- What you should do
Starting at the first entry, print everything through the last exactly.

- Task inputs
(** C1, on the code. The live queries of [alice]'s dashboard deliver a post
    filed under a name that is markup and a category bearing that name: the
    posts container and the categories list then hold the name as it is, and
    nowhere its escaped form. Only the content of a post goes through
    [escapeHtml]. *)
Theorem category_names_are_inserted_unescaped :
  let page := run aliceDashboard
                [PostsSnapshot 0 [markupPost]; CategoriesSnapshot 1 [markupCategory]] in
  escapeHtml markupName = lit "&lt;img src=x onerror=alert(1)&gt;"
  /\ exists d,
       container page = Dashboard d
       /\ postsContainer d = renderPostsHtml sampleBrowser [markupPost]
       /\ categoriesList d = renderCategoriesHtml [markupCategory]
       /\ includes markupName (postsContainer d) = true
       /\ includes (escapeHtml markupName) (postsContainer d) = false
       /\ includes markupName (categoriesList d) = true
       /\ includes (escapeHtml markupName) (categoriesList d) = false.
Proof.
  cbv zeta. split; [reflexivity|].
  eexists. split; [vm_compute; reflexivity|].
  repeat split; vm_compute; reflexivity.
Qed.

(* ===================================================================== *)
(** * Further properties of the code *)
(* ===================================================================== *)

(** ** The matcher, in general *)

Lemma plusLoop_some (p : codeunit -> bool) (s : str) (k : str -> option str) :
  plusLoop p s k <> None <->
  exists x y, s = x ++ y /\ x <> [] /\ Forall (fun c => p c = true) x /\ k y <> None.
Proof.
  induction s as [|c s IH]; cbn [plusLoop].
  - split; [congruence|]. intros (x & y & H & Hx & _).
    destruct x; [contradiction|discriminate].
  - destruct (p c) eqn:Hc.
    + split.
      * intros H. destruct (plusLoop p s k) as [r|] eqn:E.
        -- assert (Hs : Some r <> None) by discriminate.
           apply IH in Hs. destruct Hs as (x & y & -> & Hx & Hall & Hk).
           exists (c :: x), y. repeat split; [discriminate|now constructor|exact Hk].
        -- exists [c], s. repeat split; [discriminate|now repeat constructor|exact H].
      * intros (x & y & H & Hx & Hall & Hk).
        destruct x as [|c' x]; [contradiction|]. injection H as <- ->.
        destruct x as [|c'' x].
        -- cbn [app]. destruct (plusLoop p y k); [discriminate|exact Hk].
        -- assert (Hs : plusLoop p ((c'' :: x) ++ y) k <> None).
           { apply IH. exists (c'' :: x), y.
             repeat split; [discriminate|now inversion Hall|exact Hk]. }
           destruct (plusLoop p ((c'' :: x) ++ y) k); [discriminate|contradiction].
    + split; [congruence|]. intros (x & y & H & Hx & Hall & _).
      destruct x as [|c' x]; [contradiction|]. injection H as <- ->.
      inversion Hall; congruence.
Qed.

(** X1. [isValidEmail] accepts exactly the texts of the shape
    part, at sign, part, dot, part, where no part is empty or holds white
    space or an at sign; the middle and last parts may hold further dots. *)
Theorem isValidEmail_accepts_the_email_shape (email : str) :
  isValidEmail email = true <-> EmailShape email.
Proof.
  unfold isValidEmail, execAt, emailRegex.
  assert (Hsome : forall o : option str,
             (match o with Some _ => true | None => false end) = true <-> o <> None).
  { intros [r|]; split; congruence. }
  rewrite Hsome. cbn [matchRe]. split.
  - intros H. apply plusLoop_some in H. destruct H as (a & y1 & -> & Ha & Halla & H).
    destruct y1 as [|x y1]; [contradiction|].
    destruct (N.eqb_spec x 64) as [->|]; [|contradiction].
    apply plusLoop_some in H. destruct H as (b & y2 & -> & Hb & Hallb & H).
    destruct y2 as [|x y2]; [contradiction|].
    destruct (N.eqb_spec x 46) as [->|]; [|contradiction].
    apply plusLoop_some in H. destruct H as (c & y3 & -> & Hc & Hallc & H).
    destruct y3; [|contradiction].
    exists a, b, c. rewrite app_nil_r. repeat split; assumption.
  - intros (a & b & c & -> & Ha & Hb & Hc & Halla & Hallb & Hallc).
    apply plusLoop_some. exists a, (64%N :: b ++ 46%N :: c).
    repeat split; [exact Ha|exact Halla|]. rewrite N.eqb_refl.
    apply plusLoop_some. exists b, (46%N :: c).
    repeat split; [exact Hb|exact Hallb|]. rewrite N.eqb_refl.
    apply plusLoop_some. exists c, [].
    repeat split; [now rewrite app_nil_r|exact Hc|exact Hallc|discriminate].
Qed.

(** ** The gateway: sign-up, sign-in, sign-out *)

Ltac in_list := repeat first [left; reflexivity | right].

Lemma handleFirebaseError_known (error : jsError) :
  code (handleFirebaseError error) = None
  /\ In (message (handleFirebaseError error)) authMessages.
Proof.
  unfold handleFirebaseError. destruct (code error) as [c|]; cbn [switch].
  2:{ split; [reflexivity|]. cbn. in_list. }
  repeat (destruct (eqb_str c _); [split; [reflexivity|cbn; in_list]|]).
  split; [reflexivity|]. cbn. in_list.
Qed.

- Response to the task
(** C1, on the code. The live queries of [alice]'s dashboard deliver a post
    filed under a name that is markup and a category bearing that name: the
    posts container and the categories list then hold the name as it is, and
    nowhere its escaped form. Only the content of a post goes through
    [escapeHtml]. *)
Theorem category_names_are_inserted_unescaped :
  let page := run aliceDashboard
                [PostsSnapshot 0 [markupPost]; CategoriesSnapshot 1 [markupCategory]] in
  escapeHtml markupName = lit "&lt;img src=x onerror=alert(1)&gt;"
  /\ exists d,
       container page = Dashboard d
       /\ postsContainer d = renderPostsHtml sampleBrowser [markupPost]
       /\ categoriesList d = renderCategoriesHtml [markupCategory]
       /\ includes markupName (postsContainer d) = true
       /\ includes (escapeHtml markupName) (postsContainer d) = false
       /\ includes markupName (categoriesList d) = true
       /\ includes (escapeHtml markupName) (categoriesList d) = false.
Proof.
  cbv zeta. split; [reflexivity|].
  eexists. split; [vm_compute; reflexivity|].
  repeat split; vm_compute; reflexivity.
Qed.

(* ===================================================================== *)
(** * Further properties of the code *)
(* ===================================================================== *)

(** ** The matcher, in general *)

Lemma plusLoop_some (p : codeunit -> bool) (s : str) (k : str -> option str) :
  plusLoop p s k <> None <->
  exists x y, s = x ++ y /\ x <> [] /\ Forall (fun c => p c = true) x /\ k y <> None.
Proof.
  induction s as [|c s IH]; cbn [plusLoop].
  - split; [congruence|]. intros (x & y & H & Hx & _).
    destruct x; [contradiction|discriminate].
  - destruct (p c) eqn:Hc.
    + split.
      * intros H. destruct (plusLoop p s k) as [r|] eqn:E.
        -- assert (Hs : Some r <> None) by discriminate.
           apply IH in Hs. destruct Hs as (x & y & -> & Hx & Hall & Hk).
           exists (c :: x), y. repeat split; [discriminate|now constructor|exact Hk].
        -- exists [c], s. repeat split; [discriminate|now repeat constructor|exact H].
      * intros (x & y & H & Hx & Hall & Hk).
        destruct x as [|c' x]; [contradiction|]. injection H as <- ->.
        destruct x as [|c'' x].
        -- cbn [app]. destruct (plusLoop p y k); [discriminate|exact Hk].
        -- assert (Hs : plusLoop p ((c'' :: x) ++ y) k <> None).
           { apply IH. exists (c'' :: x), y.
             repeat split; [discriminate|now inversion Hall|exact Hk]. }
           destruct (plusLoop p ((c'' :: x) ++ y) k); [discriminate|contradiction].
    + split; [congruence|]. intros (x & y & H & Hx & Hall & _).
      destruct x as [|c' x]; [contradiction|]. injection H as <- ->.
      inversion Hall; congruence.
Qed.

(** X1. [isValidEmail] accepts exactly the texts of the shape
    part, at sign, part, dot, part, where no part is empty or holds white
    space or an at sign; the middle and last parts may hold further dots. *)
Theorem isValidEmail_accepts_the_email_shape (email : str) :
  isValidEmail email = true <-> EmailShape email.
Proof.
  unfold isValidEmail, execAt, emailRegex.
  assert (Hsome : forall o : option str,
             (match o with Some _ => true | None => false end) = true <-> o <> None).
  { intros [r|]; split; congruence. }
  rewrite Hsome. cbn [matchRe]. split.
  - intros H. apply plusLoop_some in H. destruct H as (a & y1 & -> & Ha & Halla & H).
    destruct y1 as [|x y1]; [contradiction|].
    destruct (N.eqb_spec x 64) as [->|]; [|contradiction].
    apply plusLoop_some in H. destruct H as (b & y2 & -> & Hb & Hallb & H).
    destruct y2 as [|x y2]; [contradiction|].
    destruct (N.eqb_spec x 46) as [->|]; [|contradiction].
    apply plusLoop_some in H. destruct H as (c & y3 & -> & Hc & Hallc & H).
    destruct y3; [|contradiction].
    exists a, b, c. rewrite app_nil_r. repeat split; assumption.
  - intros (a & b & c & -> & Ha & Hb & Hc & Halla & Hallb & Hallc).
    apply plusLoop_some. exists a, (64%N :: b ++ 46%N :: c).
    repeat split; [exact Ha|exact Halla|]. rewrite N.eqb_refl.
    apply plusLoop_some. exists b, (46%N :: c).
    repeat split; [exact Hb|exact Hallb|]. rewrite N.eqb_refl.
    apply plusLoop_some. exists c, [].
    repeat split; [now rewrite app_nil_r|exact Hc|exact Hallc|discriminate].
Qed.

(** ** The gateway: sign-up, sign-in, sign-out *)

Ltac in_list := repeat first [left; reflexivity | right].

Lemma handleFirebaseError_known (error : jsError) :
  code (handleFirebaseError error) = None
  /\ In (message (handleFirebaseError error)) authMessages.
Proof.
  unfold handleFirebaseError. destruct (code error) as [c|]; cbn [switch].
  2:{ split; [reflexivity|]. cbn. in_list. }
  repeat (destruct (eqb_str c _); [split; [reflexivity|cbn; in_list]|]).
  split; [reflexivity|]. cbn. in_list.
Qed.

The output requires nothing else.